For the sake of argument, let’s nonetheless assume that Carlson’s numbers are right. He’s correct that the current tally of deaths from coronavirus — 16,478 — is far below the number of annual deaths seen from other causes. It’s also true that even the 120,000-death figure is lower than causes such as stroke, accidents or cancer.
The point, though — the entire point, start to finish — is that those deaths are uniquely preventable. There is no cure for cancer and, for many cancers, no way to prevent someone from developing the disease. There is a way to prevent people from getting covid-19: keep them from contracting the coronavirus. The toll by August may be the equivalent of a bad seasonal flu such as the one we saw in 2017-2018, but that’s because of the stay-at-home orders, according to government experts. It’s because we limited the extent to which the virus could spread. And, again, the estimate that the toll by August could be as low as 60,000 depends on the distancing measures Carlson and others are eager to revoke.
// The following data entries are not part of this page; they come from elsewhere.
Lemma forallb_not_behind (p0 n : vec) (vs : list vec) :
  forallb (fun v => negb (classify p0 n v =? -1)%Z) vs = true <->
  Forall (fun v => classify p0 n v <> (-1)%Z) vs.
Proof.
  rewrite forallb_forall, Forall_forall. split; intros H v Hv.
  - specialize (H v Hv). rewrite negb_true_iff in H. now apply Z.eqb_neq.
  - rewrite negb_true_iff. apply Z.eqb_neq. now apply H.
Qed.

Lemma forallb_not_front (p0 n : vec) (vs : list vec) :
  forallb (fun v => negb (classify p0 n v =? 1)%Z) vs = true <->
  Forall (fun v => classify p0 n v <> 1%Z) vs.
Proof.
  rewrite forallb_forall, Forall_forall. split; intros H v Hv.
  - specialize (H v Hv). rewrite negb_true_iff in H. now apply Z.eqb_neq.
  - rewrite negb_true_iff. apply Z.eqb_neq. now apply H.
Qed.

Lemma not_Forall_Exists (p0 n : vec) (k : Z) (vs : list vec) :
  ~ Forall (fun v => classify p0 n v <> k) vs <->
  Exists (fun v => classify p0 n v = k) vs.
Proof.
  induction vs as [|v vs IH].
  - split; [intros H; destruct H; constructor | intros H; inversion H].
  - split.
    + intros H. destruct (Z.eq_dec (classify p0 n v) k) as [E|E].
      * now left.
      * right. apply IH. intros HF. apply H. now constructor.
    + intros H HF. inversion HF; subst. inversion H; subst; [contradiction|].
      apply IH in H1. contradiction.
Qed.

(** C3.  For a plane polygon [Q0] with first vertex [p0]: a vertex is On
    exactly when the absolute distance to the plane is below 0.001, and is
    otherwise Front or Behind by the sign of the distance; [relative_pos]
    answers Front (1) when no vertex is Behind, Behind (-1) when no vertex is
    Front and some vertex is Behind, Straddling (0) otherwise; a polygon with
    all vertices On is Front. *)
Theorem relative_pos_classification (Q0 P : ViewPolygon) (p0 : vec) (rest : list vec) :
  verts Q0 = p0 :: rest ->
  let d := fun v => distance_point_to_plane v p0 (normal Q0) in
  let pos := vert_relative_pos Q0 in
  (forall v,
      (pos v = Ok 0%Z <-> Qabs (d v) < PLANE_DISTANCE_THRESHOLD) /\
      (pos v = Ok 1%Z <-> ~ Qabs (d v) < PLANE_DISTANCE_THRESHOLD /\ 0 < d v) /\
      (pos v = Ok (-1)%Z <-> ~ Qabs (d v) < PLANE_DISTANCE_THRESHOLD /\ d v < 0)) /\
  (relative_pos Q0 P = Ok 1%Z <->
     Forall (fun v => pos v <> Ok (-1)%Z) (verts P)) /\
  (relative_pos Q0 P = Ok (-1)%Z <->
     Forall (fun v => pos v <> Ok 1%Z) (verts P) /\
     Exists (fun v => pos v = Ok (-1)%Z) (verts P)) /\
  (relative_pos Q0 P = Ok 0%Z <->
     Exists (fun v => pos v = Ok 1%Z) (verts P) /\
     Exists (fun v => pos v = Ok (-1)%Z) (verts P)) /\
  (Forall (fun v => pos v = Ok 0%Z) (verts P) -> relative_pos Q0 P = Ok 1%Z).
Proof.
  intros Hv d pos.
  assert (Hpos : forall v, pos v = Ok (classify p0 (normal Q0) v)).
  { intros v. apply (vert_relative_pos_classify Q0 p0 rest v Hv). }
  assert (Hinj : forall v k, pos v = Ok k <-> classify p0 (normal Q0) v = k).
  { intros v k. rewrite Hpos. split; [intros H; now inversion H | now intros ->]. }
  assert (HF : forall k vs, Forall (fun v => pos v <> Ok k) vs <->
                            Forall (fun v => classify p0 (normal Q0) v <> k) vs).
  { intros k vs. rewrite !Forall_forall. split; intros H v Hin E; apply (H v Hin);
      now apply Hinj. }
  assert (HE : forall k vs, Exists (fun v => pos v = Ok k) vs <->
                            Exists (fun v => classify p0 (normal Q0) v = k) vs).
  { intros k vs. rewrite !Exists_exists. split; intros [v [Hin E]]; exists v;
      split; auto; now apply Hinj. }
  rewrite (relative_pos_classify Q0 P p0 rest Hv).
  rewrite !HF, !HE, <- !not_Forall_Exists, <- forallb_not_behind, <- forallb_not_front.
  set (fb := forallb (fun v => negb (classify p0 (normal Q0) v =? -1)%Z) (verts P)).
  set (ff := forallb (fun v => negb (classify p0 (normal Q0) v =? 1)%Z) (verts P)).
  split; [|split; [|split; [|split; [|]]]].
  - intros v. rewrite !Hinj. split; [apply classify_on|].
    split; [apply classify_front | apply classify_behind].
  - destruct fb; [tauto|]. destruct ff; split; intros H; discriminate.
  - destruct fb, ff; split; try discriminate; intuition congruence.
  - destruct fb, ff; split; try discriminate; intuition congruence.
  - intros H.
    assert (E : fb = true).
    { apply forallb_not_behind. rewrite Forall_forall in *. intros v Hin.
      specialize (H v Hin). apply Hinj in H. rewrite H. discriminate. }
    now rewrite E.
Qed.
Based on the most recent Johns Hopkins data, the coronavirus is killing more people each day than die, on average, of heart disease and cancer.
This is an unfair comparison in its own right, since the daily coronavirus death toll is a function of the current spike in deaths. Cancer kills that many people every day for 365 days a year; coronavirus is very unlikely to see such a high average through the end of 2020. Unless, of course, it’s allowed to spread unchecked.
The point is entirely that we have more control over the height of the spike in coronavirus deaths — and over the number of spikes — than we do with illnesses such as heart disease. Yes, there is a severe economic toll and, yes, we will need to figure out a system that allows the virus to be contained while the economy slowly gears back up.
What Carlson and others suggest is that the success of the containment measures is an argument to scale back those measures.